→ Task description
Answer with a number only, stating how many lines of the records hold the word "every".

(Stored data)
──────────

(** ** Properties *)

(** C13 (refinement). The pointer-based skip list implements a sorted map: after
    any sequence of puts and deletes, for every outcome of the coin flips, no
    operation dereferences a bad pointer or loops, and a lookup returns the last
    value written to the key, "deleted" after a delete and "not found" for a key
    never touched. The destructor then frees every node exactly once and reads none
    that it has freed. *)
Theorem skiplist_last_write_wins ops key :
  exists s, run_ops SkipList_new ops = Ok s /\
            SkipList_Get s key = Ok (lookup_of (op_entry <$> assoc (rev ops) key)) /\
            SkipList_destroy s = Ok ∅.
Proof.
  destruct (run_ops_contents ops _ _ new_contents) as (s & E & Hs).
  exists s. split; [done|]. rewrite (sl_get_contents _ _ _ Hs).
  rewrite assoc_apply_ops by done. split; [by destruct (assoc (rev ops) key)|].
  destruct Hs as (cs & Hwf & _). by eapply destroy_frees_all.
Qed.

(** C25 (invariant). Iterating a skip list built by any sequence of mutations
    visits every live key and tombstone exactly once in strictly ascending key
    order, [Size] counts them, and [Seek] starts at the first key not below its
    target. *)
Theorem skiplist_iterates_sorted ops target fuel :
  (length ops < fuel)%nat ->
  exists s it it',
    run_ops SkipList_new ops = Ok s /\ SL_SeekToFirst s = Ok it /\ SL_Seek s target = Ok it' /\
    SL_drain fuel s it = Ok (apply_ops ops []) /\
    SL_drain fuel s it' = Ok (from_key target (apply_ops ops [])) /\
    sorted_keys (apply_ops ops []) /\ SkipList_Size s = u64 (blen (apply_ops ops [])).
Proof.
  intros Hf. destruct (run_ops_contents ops _ _ new_contents) as (s & E & Hs).
  pose proof (sl_contents_sorted _ _ Hs) as Hsort. pose proof (sl_size _ _ Hs) as Hsize.
  destruct Hs as (cs & Hwf & Hes).
  assert (length cs <= length ops)%nat as Hlen.
  { rewrite <- (length_map cell_entry cs), Hes. apply apply_ops_length. }
  destruct (seek_first_at s cs Hwf) as (it & Ei & Hit).
  destruct (seek_at s cs target Hwf) as (it' & hi & Ei' & Hit' & Hhi).
  assert (length hi <= length cs)%nat as Hlen'.
  { rewrite <- (length_map cell_entry hi), Hhi, <- (length_map cell_entry cs). apply from_key_length. }
  exists s, it, it'. rewrite (drain_iter _ _ _ _ Hit), (drain_iter _ _ _ _ Hit') by lia.
  rewrite Hhi, Hes. split_and!; done.
Qed.

(** The memory estimate that triggers a flush counts every
    distinct key once: it is the sum, in [size_t], of the key and value bytes
    held and a node overhead of between 1 and 16 pointers. *)
Theorem skiplist_memory_estimate ops :
  exists s heights,
    run_ops SkipList_new ops = Ok s /\
    length heights = length (apply_ops ops []) /\ Forall (fun n => 1 <= n <= 16)%nat heights /\
    ApproximateMemoryUsage s =
    u64 (foldr Z.add 0 (zip_with (fun e n => blen (e_key e) + blen (e_value e) + sizeof_Node + 8 * Z.of_nat n)
                          (apply_ops ops []) heights)).
Proof.
  destruct (run_ops_contents ops _ _ new_contents) as (s & E & cs & Hwf & Hes).
  exists s, (map c_height cs). split_and!; [done|by rewrite <- Hes, !length_map| |].
  - apply Forall_map. eapply Forall_impl; [apply (wf_heights _ _ Hwf)|].
    pose proof (wf_level _ _ Hwf) as Hl. unfold kMaxLevel in Hl. simpl. lia.
  - unfold ApproximateMemoryUsage. rewrite (wf_usage _ _ Hwf), <- Hes. f_equal.
    clear. induction cs as [|c cs IH]; [done|]. unfold usage in *. simpl. rewrite IH.
    unfold cell_usage, sizeof_ptr. lia.
Qed.

End WithEnv.

(** A source of coin flips and a node size for concrete runs. *)
Definition alternating_env : MemEnv := {| coin := fun n => Nat.even n; sizeof_Node := 96 |}.

Definition sample_ops : list entry :=
  [ Entry (lit "delta") (lit "4") kValue; Entry (lit "alpha") (lit "1") kValue;
    Entry (lit "charlie") [] kTombstone; Entry (lit "bravo") (lit "2") kValue;
    Entry (lit "alpha") (lit "9") kValue ].

Lemma skiplist_iterates_sorted_witness :
  exists s it it',
    @run_ops alternating_env SkipList_new sample_ops = Ok s /\ SL_SeekToFirst s = Ok it /\
    SL_Seek s (lit "b") = Ok it' /\
    SL_drain 10 s it = Ok (apply_ops sample_ops []) /\
    SL_drain 10 s it' = Ok (from_key (lit "b") (apply_ops sample_ops [])) /\
    sorted_keys (apply_ops sample_ops []) /\ SkipList_Size s = u64 (blen (apply_ops sample_ops [])).
Proof. apply (@skiplist_iterates_sorted alternating_env sample_ops (lit "b") 10). simpl. lia. Defined.
(** Replay is exact: what it returns is a run of intact frames at the start of
    the buffer. *)
Lemma decode_payload_exact payload e :
  decode_payload payload (blen payload) = Ok (Some e) -> payload = wal_payload e.
Proof.
  unfold decode_payload. destruct (_ <? _); [done|].
  destruct payload as [|b payload]; [done|]. cbn [lookup list_lookup of_option rbind].
  destruct (DecodeFixed32 (b :: payload) 1) as [klen| |] eqn:Ek; [|done..]. cbn [rbind].
  destruct (_ <? _); [done|].
  destruct (slice (b :: payload) (1 + 4) klen) as [key|] eqn:Eks; [|done]. cbn [of_option rbind].
  destruct (DecodeFixed32 (b :: payload) (1 + 4 + klen)) as [vlen| |] eqn:Ev; [|done..]. cbn [rbind].
  destruct (Z.eqb_spec (1 + 4 + klen + 4 + vlen) (blen (b :: payload))) as [Hl|]; cbn [negb]; [|done].
  destruct (slice (b :: payload) _ vlen) as [value|] eqn:Evs; [|done]. cbn [of_option rbind].
  intros [= <-]. unfold wal_payload. cbn [e_type e_key e_value].
  pose proof (DecodeFixed32_range _ _ _ Ek) as Rk. pose proof (DecodeFixed32_range _ _ _ Ev) as Rv.
  apply DecodeFixed32_exact in Ek as (a1 & r1 & E1 & Ha1).
  apply DecodeFixed32_exact in Ev as (a2 & r2 & E2 & Ha2).
  apply slice_Some in Eks as (_ & _ & _ & Hk & a3 & r3 & E3 & Ha3).
  apply slice_Some in Evs as (_ & _ & _ & Hv & a4 & r4 & E4 & Ha4).
  destruct a1 as [|? [|? ?]]; autorewrite with lsmlen in Ha1; try (pose proof (blen_nonneg a1)); try len.
  injection E1 as <- E1.
  assert (a3 = b :: fixed32 klen /\ key ++ r3 = r1) as [-> <-].
  { apply app_len_inj; [len|]. by rewrite <- E3, E1. }
  assert (a2 = b :: fixed32 klen ++ key /\ fixed32 vlen ++ r2 = r3) as [-> <-].
  { apply app_len_inj; [len|]. rewrite <- E2, E1. cbn [app]. by rewrite <- app_assoc. }
  assert (a4 = b :: fixed32 klen ++ key ++ fixed32 vlen /\ value ++ r4 = r2) as [-> <-].
  { apply app_len_inj; [len|].
    rewrite <- E4, E1. cbn [app]. by rewrite <- !app_assoc. }
  rewrite E1 in Hl. assert (r4 = []) as -> by (apply blen_0; len).
  rewrite E1, app_nil_r, Hk, Hv. by rewrite !u32_small.
Qed.

Lemma replay_exact fuel buf pos es :
  0 <= pos -> replay_loop fuel buf pos = Ok es ->
  Forall wal_fits es /\
  (es = [] \/ exists a b, buf = a ++ wal_frames es ++ b /\ blen a = pos).
Proof.
  revert pos es. induction fuel as [|fuel IH]; intros pos es Hpos; cbn [replay_loop]; [done|].
  unfold kHeaderSize. destruct (_ <=? _); [|intros [= <-]; auto].
  destruct (DecodeFixed32 buf pos) as [crc| |] eqn:Ec; [|done..]. cbn [rbind].
  destruct (DecodeFixed32 buf (pos + 4)) as [len| |] eqn:El; [|done..]. cbn [rbind].
  destruct (_ <? _); [intros [= <-]; auto|].
  destruct (slice buf (pos + (4 + 4)) len) as [payload|] eqn:Ep; [|done]. cbn [of_option rbind].
  destruct (Z.eqb_spec (Crc32 payload) crc) as [<-|]; cbn [negb]; [|intros [= <-]; auto].
  pose proof (DecodeFixed32_range _ _ _ El) as Hl.
  apply DecodeFixed32_exact in Ec as (a1 & r1 & E1 & Ha1).
  apply DecodeFixed32_exact in El as (a2 & r2 & E2 & Ha2).
  apply slice_Some in Ep as (_ & _ & _ & Hp & a3 & r3 & E3 & Ha3). subst len.
  destruct (decode_payload payload (blen payload)) as [[e|]| |] eqn:Ed; cbn [rbind]; try done;
    [|intros [= <-]; auto].
  apply decode_payload_exact in Ed as ->.
  assert (a2 = a1 ++ fixed32 (Crc32 (wal_payload e)) /\ fixed32 (blen (wal_payload e)) ++ r2 = r1) as [-> <-].
  { apply app_len_inj; [len|]. by rewrite <- E2, E1, <- app_assoc. }
  assert (a3 = a1 ++ fixed32 (Crc32 (wal_payload e)) ++ fixed32 (blen (wal_payload e)) /\
          wal_payload e ++ r3 = r2) as [-> <-].
  { apply app_len_inj; [len|]. by rewrite <- E3, E1, <- !app_assoc. }
  assert (wal_fits e) as Hfit by (unfold wal_fits, is_u32 in *; autorewrite with lsmlen in Hl; lia).
  assert (buf = a1 ++ wal_frame e ++ r3) as Eb.
  { unfold wal_frame. rewrite E1, u32_small by done. by rewrite <- !app_assoc. }
  destruct (replay_loop fuel buf _) as [rest| |] eqn:Er; cbn [rbind]; try done. intros [= <-].
  apply IH in Er as [Hfr Hr]; [|len]. split; [by constructor|]. right. exists a1.
  destruct Hr as [->|(a & b & E & Ha)].
  - exists r3. split; [|done]. unfold wal_frames. cbn [map concat]. by rewrite app_nil_r.
  - exists b. split; [|done]. rewrite Eb in E. rewrite app_assoc in E.
    symmetry in E. apply app_len_inj in E as [_ E]; [|len].
    rewrite Eb, <- E. unfold wal_frames. cbn [map concat]. by rewrite <- app_assoc.
Qed.

Lemma replay_buffer_total buf : exists es, replay_buffer buf = Ok es.
Proof.
  destruct (replay_total (length buf) buf 0) as [es Hes]; [done|unfold blen; lia|].
  exists es. apply Hes. lia.
Qed.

──────────

→ Final answer
4